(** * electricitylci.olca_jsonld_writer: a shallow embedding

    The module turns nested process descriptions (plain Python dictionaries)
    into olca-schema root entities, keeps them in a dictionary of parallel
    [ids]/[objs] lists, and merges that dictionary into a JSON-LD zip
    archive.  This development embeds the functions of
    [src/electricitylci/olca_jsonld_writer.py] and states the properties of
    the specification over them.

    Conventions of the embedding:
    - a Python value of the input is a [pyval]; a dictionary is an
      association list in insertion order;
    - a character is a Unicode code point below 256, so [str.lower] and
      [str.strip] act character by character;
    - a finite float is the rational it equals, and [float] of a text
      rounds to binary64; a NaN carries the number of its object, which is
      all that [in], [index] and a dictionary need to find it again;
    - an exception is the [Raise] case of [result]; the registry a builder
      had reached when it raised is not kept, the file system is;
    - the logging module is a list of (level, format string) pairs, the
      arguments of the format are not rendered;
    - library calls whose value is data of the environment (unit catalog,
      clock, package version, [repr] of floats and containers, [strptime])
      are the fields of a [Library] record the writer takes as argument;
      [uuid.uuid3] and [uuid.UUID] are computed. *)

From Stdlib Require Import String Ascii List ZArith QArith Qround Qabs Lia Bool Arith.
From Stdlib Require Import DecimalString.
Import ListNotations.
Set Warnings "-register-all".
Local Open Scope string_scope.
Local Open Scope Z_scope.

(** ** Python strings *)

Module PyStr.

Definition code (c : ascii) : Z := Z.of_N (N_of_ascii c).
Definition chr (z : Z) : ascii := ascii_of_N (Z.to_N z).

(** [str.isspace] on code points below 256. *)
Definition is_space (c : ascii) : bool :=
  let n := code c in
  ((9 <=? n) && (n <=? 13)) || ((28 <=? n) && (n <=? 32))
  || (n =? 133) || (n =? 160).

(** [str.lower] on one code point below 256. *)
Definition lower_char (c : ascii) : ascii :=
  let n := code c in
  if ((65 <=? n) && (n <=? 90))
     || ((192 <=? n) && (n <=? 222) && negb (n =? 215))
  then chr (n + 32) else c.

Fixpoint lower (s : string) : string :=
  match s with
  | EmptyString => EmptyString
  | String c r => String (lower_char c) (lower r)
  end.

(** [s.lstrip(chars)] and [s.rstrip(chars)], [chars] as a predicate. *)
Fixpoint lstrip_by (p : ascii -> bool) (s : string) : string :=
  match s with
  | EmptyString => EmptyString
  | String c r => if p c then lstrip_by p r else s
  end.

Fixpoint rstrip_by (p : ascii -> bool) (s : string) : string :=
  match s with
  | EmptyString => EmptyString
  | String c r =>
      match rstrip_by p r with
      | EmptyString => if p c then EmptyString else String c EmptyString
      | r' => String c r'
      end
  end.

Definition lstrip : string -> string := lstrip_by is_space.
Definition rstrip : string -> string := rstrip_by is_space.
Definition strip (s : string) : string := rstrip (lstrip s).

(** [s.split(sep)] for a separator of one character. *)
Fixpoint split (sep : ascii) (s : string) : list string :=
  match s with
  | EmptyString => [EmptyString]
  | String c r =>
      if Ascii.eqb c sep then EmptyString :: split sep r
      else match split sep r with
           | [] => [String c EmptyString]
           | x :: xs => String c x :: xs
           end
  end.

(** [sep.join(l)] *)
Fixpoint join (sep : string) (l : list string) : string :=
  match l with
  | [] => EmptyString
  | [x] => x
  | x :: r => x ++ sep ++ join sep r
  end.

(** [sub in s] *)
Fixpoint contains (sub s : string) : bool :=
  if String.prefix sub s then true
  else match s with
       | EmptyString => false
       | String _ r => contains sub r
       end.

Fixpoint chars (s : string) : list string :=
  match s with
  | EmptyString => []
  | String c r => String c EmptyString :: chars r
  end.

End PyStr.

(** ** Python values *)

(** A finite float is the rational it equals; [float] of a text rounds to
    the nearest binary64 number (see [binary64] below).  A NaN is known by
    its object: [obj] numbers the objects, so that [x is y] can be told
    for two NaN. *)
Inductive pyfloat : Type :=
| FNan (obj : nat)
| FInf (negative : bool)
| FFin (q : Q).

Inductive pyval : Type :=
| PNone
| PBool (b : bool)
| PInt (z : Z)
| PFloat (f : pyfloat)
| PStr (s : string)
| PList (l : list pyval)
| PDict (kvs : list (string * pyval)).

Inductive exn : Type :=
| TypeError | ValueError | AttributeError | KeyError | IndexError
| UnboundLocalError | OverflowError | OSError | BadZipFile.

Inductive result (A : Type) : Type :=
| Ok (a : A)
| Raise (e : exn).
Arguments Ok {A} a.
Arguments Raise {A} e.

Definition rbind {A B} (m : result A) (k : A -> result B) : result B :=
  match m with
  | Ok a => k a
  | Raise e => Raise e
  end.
...
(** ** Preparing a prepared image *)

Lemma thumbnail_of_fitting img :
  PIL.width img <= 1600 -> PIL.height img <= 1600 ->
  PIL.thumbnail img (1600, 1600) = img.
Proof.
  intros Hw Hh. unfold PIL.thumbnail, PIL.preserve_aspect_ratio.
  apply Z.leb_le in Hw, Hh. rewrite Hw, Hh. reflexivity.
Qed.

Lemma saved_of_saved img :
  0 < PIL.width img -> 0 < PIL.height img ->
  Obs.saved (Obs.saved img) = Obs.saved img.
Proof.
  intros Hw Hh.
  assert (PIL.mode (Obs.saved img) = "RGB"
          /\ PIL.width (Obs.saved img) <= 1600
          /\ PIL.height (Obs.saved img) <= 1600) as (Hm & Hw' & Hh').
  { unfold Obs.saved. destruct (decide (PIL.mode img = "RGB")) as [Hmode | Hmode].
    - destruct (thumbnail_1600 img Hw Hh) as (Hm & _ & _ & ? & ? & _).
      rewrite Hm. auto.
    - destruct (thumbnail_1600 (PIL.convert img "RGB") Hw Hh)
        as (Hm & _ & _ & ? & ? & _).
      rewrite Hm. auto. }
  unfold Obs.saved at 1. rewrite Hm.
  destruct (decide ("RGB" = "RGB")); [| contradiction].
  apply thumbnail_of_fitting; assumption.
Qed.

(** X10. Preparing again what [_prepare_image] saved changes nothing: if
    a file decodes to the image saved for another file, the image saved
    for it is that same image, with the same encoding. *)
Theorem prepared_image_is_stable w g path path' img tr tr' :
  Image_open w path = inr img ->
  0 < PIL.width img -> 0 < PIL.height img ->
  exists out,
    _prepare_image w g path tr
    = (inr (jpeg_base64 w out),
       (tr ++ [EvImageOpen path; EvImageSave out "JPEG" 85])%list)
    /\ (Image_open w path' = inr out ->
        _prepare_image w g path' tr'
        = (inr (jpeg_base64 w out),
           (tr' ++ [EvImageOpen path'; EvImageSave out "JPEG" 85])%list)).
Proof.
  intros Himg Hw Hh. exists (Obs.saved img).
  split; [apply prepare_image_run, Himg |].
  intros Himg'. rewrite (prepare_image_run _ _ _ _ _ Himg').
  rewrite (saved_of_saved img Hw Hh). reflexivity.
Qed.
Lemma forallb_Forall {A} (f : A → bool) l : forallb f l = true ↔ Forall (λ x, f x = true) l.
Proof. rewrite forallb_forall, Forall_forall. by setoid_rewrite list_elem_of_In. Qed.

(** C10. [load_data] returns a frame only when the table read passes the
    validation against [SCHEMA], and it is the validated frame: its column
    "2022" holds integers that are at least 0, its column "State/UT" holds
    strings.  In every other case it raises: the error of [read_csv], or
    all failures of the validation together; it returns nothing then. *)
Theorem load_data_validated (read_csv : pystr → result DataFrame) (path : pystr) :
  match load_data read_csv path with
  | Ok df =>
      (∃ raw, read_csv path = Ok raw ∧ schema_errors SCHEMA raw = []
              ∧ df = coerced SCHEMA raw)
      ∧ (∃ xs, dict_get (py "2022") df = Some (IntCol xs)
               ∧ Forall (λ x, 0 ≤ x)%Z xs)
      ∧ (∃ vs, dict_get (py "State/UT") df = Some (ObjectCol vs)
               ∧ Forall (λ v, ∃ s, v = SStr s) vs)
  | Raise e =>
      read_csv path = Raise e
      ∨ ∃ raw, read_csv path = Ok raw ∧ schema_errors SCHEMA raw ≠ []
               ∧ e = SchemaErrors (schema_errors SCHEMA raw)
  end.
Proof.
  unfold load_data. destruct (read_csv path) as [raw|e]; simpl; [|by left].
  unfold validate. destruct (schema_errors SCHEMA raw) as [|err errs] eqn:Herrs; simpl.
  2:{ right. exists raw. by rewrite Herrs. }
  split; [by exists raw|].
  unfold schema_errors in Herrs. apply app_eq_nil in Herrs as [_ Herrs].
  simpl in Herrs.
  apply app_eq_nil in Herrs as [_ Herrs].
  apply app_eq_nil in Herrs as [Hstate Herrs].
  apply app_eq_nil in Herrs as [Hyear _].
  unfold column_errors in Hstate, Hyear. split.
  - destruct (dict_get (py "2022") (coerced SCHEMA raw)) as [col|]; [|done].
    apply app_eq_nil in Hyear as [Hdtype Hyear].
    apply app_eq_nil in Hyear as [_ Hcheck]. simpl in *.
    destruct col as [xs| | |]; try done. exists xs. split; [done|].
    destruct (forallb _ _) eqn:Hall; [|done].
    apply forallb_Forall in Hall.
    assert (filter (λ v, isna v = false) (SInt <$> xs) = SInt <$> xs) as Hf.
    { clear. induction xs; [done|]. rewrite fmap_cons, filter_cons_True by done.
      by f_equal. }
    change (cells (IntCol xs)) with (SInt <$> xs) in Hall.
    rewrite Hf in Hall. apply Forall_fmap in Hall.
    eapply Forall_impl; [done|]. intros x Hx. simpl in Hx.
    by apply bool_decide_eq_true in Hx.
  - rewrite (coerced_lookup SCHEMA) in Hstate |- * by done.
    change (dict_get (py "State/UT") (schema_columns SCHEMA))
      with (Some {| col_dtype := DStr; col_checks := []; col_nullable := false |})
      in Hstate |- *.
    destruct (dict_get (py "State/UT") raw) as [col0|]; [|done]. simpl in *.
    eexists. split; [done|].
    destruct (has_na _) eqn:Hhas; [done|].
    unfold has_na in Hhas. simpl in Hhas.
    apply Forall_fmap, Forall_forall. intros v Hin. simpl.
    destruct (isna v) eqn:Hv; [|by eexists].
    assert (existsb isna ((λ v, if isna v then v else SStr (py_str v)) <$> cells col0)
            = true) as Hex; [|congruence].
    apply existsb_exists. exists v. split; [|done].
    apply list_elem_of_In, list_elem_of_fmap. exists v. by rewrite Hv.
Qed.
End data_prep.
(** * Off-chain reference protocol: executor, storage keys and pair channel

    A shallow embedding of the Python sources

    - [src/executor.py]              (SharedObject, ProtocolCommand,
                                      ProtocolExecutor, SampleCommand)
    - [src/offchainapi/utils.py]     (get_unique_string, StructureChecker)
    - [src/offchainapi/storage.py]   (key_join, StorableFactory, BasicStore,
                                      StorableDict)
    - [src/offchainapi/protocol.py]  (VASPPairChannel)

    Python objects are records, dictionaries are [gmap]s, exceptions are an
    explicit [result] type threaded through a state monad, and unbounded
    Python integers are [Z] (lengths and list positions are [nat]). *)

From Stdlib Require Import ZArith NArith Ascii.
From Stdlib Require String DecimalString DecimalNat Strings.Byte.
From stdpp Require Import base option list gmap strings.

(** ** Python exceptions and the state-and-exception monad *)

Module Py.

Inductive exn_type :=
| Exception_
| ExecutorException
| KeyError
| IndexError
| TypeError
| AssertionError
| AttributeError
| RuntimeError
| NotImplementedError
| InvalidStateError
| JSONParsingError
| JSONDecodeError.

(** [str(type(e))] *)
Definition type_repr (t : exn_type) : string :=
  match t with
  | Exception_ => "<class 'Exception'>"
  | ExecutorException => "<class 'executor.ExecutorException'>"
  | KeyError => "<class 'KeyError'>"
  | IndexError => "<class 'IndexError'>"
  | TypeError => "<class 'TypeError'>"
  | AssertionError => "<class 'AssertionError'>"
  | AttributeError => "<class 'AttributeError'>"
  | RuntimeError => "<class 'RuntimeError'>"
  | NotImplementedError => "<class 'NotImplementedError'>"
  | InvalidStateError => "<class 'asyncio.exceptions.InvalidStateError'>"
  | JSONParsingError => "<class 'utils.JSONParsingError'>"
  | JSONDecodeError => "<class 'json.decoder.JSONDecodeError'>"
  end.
==
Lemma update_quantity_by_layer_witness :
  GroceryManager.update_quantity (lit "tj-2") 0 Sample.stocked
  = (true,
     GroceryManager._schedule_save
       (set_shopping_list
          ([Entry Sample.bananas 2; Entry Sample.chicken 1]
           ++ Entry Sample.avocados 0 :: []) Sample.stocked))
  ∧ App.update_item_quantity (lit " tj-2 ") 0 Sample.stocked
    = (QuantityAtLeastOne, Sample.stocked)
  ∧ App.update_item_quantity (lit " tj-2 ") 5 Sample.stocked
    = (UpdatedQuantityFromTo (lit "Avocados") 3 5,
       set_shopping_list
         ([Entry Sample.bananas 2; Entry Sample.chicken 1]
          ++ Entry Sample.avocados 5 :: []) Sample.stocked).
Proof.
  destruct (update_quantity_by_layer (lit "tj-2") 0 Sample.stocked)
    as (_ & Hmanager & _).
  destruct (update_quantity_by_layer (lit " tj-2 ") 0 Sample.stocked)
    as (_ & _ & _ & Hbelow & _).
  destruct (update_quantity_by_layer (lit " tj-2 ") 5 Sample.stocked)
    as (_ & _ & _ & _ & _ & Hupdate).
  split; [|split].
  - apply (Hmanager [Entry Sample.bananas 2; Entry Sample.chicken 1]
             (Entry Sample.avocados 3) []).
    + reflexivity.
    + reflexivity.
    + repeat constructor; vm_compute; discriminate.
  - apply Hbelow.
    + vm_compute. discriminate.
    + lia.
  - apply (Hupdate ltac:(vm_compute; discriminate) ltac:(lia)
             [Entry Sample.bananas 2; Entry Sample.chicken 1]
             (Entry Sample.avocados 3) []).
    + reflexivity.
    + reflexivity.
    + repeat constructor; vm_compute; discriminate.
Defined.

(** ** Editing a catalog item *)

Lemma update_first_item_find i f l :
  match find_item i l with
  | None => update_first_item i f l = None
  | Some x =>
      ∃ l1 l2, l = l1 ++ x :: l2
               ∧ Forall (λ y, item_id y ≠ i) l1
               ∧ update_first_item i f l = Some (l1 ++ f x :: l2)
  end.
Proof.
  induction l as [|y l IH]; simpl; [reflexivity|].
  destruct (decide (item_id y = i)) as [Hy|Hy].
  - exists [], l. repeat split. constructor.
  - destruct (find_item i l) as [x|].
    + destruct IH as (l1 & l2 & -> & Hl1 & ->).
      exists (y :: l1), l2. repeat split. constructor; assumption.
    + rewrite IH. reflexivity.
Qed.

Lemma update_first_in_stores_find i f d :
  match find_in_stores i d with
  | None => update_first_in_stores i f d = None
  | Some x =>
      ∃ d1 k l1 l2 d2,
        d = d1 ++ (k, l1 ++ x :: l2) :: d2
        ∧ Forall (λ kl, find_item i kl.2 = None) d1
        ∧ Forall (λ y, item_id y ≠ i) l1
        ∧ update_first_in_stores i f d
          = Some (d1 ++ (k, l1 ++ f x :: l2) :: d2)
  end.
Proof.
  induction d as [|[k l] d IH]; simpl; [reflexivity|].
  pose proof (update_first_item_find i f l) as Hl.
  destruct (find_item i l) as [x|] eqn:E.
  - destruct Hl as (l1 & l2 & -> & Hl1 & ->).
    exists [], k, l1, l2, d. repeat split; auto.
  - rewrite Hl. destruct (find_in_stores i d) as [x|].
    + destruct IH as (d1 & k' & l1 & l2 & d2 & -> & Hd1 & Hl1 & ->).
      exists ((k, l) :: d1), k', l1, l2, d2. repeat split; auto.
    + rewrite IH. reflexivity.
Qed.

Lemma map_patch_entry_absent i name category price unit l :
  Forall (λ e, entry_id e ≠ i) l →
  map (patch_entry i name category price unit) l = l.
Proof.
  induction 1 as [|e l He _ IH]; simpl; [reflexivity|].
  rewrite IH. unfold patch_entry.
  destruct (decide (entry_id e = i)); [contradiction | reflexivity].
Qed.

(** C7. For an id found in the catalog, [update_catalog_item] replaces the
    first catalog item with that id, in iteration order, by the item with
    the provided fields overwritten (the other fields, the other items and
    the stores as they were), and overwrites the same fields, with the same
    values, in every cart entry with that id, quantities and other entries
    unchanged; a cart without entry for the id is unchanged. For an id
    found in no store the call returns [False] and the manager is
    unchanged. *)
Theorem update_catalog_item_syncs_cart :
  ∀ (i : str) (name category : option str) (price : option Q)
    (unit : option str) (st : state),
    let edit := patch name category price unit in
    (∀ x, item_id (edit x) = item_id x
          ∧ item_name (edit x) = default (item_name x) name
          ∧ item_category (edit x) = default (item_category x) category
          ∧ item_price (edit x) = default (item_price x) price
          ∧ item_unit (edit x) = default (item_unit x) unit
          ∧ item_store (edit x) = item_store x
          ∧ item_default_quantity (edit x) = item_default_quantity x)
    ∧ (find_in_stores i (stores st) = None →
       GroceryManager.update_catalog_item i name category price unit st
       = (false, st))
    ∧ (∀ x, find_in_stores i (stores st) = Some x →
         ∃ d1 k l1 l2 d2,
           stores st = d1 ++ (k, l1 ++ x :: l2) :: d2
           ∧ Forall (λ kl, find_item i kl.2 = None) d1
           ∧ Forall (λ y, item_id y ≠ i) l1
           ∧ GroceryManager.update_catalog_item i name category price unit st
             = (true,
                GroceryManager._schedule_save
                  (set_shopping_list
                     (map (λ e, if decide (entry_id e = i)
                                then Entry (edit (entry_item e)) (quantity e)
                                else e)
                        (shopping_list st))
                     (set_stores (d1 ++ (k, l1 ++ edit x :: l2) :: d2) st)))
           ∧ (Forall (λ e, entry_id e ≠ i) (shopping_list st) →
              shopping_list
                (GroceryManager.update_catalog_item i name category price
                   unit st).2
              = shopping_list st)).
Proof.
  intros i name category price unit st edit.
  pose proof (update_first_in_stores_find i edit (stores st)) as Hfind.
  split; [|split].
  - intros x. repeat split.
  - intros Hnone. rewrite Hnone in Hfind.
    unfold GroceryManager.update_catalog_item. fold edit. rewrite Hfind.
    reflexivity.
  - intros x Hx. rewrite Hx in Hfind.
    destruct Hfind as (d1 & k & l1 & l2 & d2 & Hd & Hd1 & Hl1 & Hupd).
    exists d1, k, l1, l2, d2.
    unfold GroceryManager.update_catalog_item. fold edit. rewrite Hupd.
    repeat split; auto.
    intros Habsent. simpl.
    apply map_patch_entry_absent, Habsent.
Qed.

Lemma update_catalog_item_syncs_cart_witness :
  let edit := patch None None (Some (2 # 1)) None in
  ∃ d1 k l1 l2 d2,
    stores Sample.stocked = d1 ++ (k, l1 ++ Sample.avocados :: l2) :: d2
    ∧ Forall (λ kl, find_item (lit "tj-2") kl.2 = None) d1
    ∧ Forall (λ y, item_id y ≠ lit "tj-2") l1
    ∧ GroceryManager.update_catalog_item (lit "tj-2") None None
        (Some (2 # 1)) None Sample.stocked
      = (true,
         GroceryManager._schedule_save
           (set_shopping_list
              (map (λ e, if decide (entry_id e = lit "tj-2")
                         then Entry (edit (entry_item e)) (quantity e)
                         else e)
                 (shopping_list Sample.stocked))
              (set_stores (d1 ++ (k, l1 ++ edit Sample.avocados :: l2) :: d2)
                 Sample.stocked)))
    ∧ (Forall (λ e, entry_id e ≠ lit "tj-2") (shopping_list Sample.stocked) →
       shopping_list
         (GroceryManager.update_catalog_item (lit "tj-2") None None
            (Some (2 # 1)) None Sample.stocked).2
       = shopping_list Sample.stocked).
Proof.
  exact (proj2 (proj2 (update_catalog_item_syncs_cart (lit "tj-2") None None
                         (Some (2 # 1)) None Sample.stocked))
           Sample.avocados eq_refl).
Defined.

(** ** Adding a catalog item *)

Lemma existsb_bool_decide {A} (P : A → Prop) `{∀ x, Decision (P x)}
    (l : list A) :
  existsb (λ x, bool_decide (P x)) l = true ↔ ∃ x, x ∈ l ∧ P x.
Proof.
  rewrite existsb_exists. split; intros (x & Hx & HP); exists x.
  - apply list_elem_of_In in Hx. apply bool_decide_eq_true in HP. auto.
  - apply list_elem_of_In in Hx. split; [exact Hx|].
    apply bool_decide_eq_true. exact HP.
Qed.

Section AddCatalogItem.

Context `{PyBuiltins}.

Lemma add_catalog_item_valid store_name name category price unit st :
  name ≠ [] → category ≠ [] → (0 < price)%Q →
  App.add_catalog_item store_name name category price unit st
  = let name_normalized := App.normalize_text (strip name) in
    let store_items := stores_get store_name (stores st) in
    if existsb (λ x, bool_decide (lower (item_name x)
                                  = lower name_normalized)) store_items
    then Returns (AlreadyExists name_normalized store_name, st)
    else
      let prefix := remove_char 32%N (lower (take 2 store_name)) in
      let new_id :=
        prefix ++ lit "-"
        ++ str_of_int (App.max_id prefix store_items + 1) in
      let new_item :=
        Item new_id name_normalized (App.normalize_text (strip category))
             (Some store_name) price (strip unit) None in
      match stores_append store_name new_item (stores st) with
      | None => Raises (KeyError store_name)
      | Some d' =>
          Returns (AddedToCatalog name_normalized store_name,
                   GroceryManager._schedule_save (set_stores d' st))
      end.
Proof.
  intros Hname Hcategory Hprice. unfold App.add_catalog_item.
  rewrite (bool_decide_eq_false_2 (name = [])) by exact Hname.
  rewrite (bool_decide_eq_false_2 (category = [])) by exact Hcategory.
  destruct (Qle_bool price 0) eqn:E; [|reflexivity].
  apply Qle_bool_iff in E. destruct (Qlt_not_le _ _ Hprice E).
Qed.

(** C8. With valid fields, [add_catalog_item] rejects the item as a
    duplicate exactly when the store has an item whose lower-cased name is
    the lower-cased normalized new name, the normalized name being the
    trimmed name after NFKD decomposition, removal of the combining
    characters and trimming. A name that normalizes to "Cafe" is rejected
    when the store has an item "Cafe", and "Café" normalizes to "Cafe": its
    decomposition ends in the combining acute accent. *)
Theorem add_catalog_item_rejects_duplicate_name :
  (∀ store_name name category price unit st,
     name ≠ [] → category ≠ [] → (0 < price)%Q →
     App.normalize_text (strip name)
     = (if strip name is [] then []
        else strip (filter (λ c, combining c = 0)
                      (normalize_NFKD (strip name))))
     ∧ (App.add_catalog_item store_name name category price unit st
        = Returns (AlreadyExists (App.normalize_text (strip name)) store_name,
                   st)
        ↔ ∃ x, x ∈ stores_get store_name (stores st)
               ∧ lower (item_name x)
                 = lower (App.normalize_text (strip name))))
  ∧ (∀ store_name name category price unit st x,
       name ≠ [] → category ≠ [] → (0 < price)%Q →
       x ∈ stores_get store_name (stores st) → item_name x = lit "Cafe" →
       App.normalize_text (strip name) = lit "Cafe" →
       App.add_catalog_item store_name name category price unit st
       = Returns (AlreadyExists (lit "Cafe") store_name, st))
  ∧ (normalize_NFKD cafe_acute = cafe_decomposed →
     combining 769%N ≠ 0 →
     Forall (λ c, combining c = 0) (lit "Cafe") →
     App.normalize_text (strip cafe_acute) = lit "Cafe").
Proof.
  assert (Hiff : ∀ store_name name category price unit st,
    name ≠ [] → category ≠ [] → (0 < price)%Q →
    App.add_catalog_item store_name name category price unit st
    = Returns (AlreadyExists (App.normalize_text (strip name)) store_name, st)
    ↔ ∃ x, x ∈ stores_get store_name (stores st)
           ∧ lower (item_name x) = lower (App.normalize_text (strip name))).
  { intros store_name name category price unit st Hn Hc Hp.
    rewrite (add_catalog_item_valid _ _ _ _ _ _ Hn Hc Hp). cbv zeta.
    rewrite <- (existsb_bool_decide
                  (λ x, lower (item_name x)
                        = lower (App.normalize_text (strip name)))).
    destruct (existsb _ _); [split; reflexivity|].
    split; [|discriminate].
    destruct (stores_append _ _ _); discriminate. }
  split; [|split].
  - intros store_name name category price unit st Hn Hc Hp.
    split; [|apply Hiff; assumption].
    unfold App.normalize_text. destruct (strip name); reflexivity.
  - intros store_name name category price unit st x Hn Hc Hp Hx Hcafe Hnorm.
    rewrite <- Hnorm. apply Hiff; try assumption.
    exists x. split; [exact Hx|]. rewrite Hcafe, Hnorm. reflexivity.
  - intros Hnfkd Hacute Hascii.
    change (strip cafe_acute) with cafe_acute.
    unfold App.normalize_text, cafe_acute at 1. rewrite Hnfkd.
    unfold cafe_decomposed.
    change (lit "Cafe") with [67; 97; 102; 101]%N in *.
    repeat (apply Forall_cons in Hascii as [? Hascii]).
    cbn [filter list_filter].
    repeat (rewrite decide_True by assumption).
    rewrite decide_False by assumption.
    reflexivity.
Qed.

● **WHAT IS NEEDED**: Beginning with the line holding "(** * electricitylci.olca_jsonld_writer: a" and ending with the line holding "Conventions of the", write out the stretch of material above exactly; add no further lines.

● **ANSWER BOX**:
(** * electricitylci.olca_jsonld_writer: a shallow embedding

    The module turns nested process descriptions (plain Python dictionaries)
    into olca-schema root entities, keeps them in a dictionary of parallel
    [ids]/[objs] lists, and merges that dictionary into a JSON-LD zip
    archive.  This development embeds the functions of
    [src/electricitylci/olca_jsonld_writer.py] and states the properties of
    the specification over them.

    Conventions of the embedding:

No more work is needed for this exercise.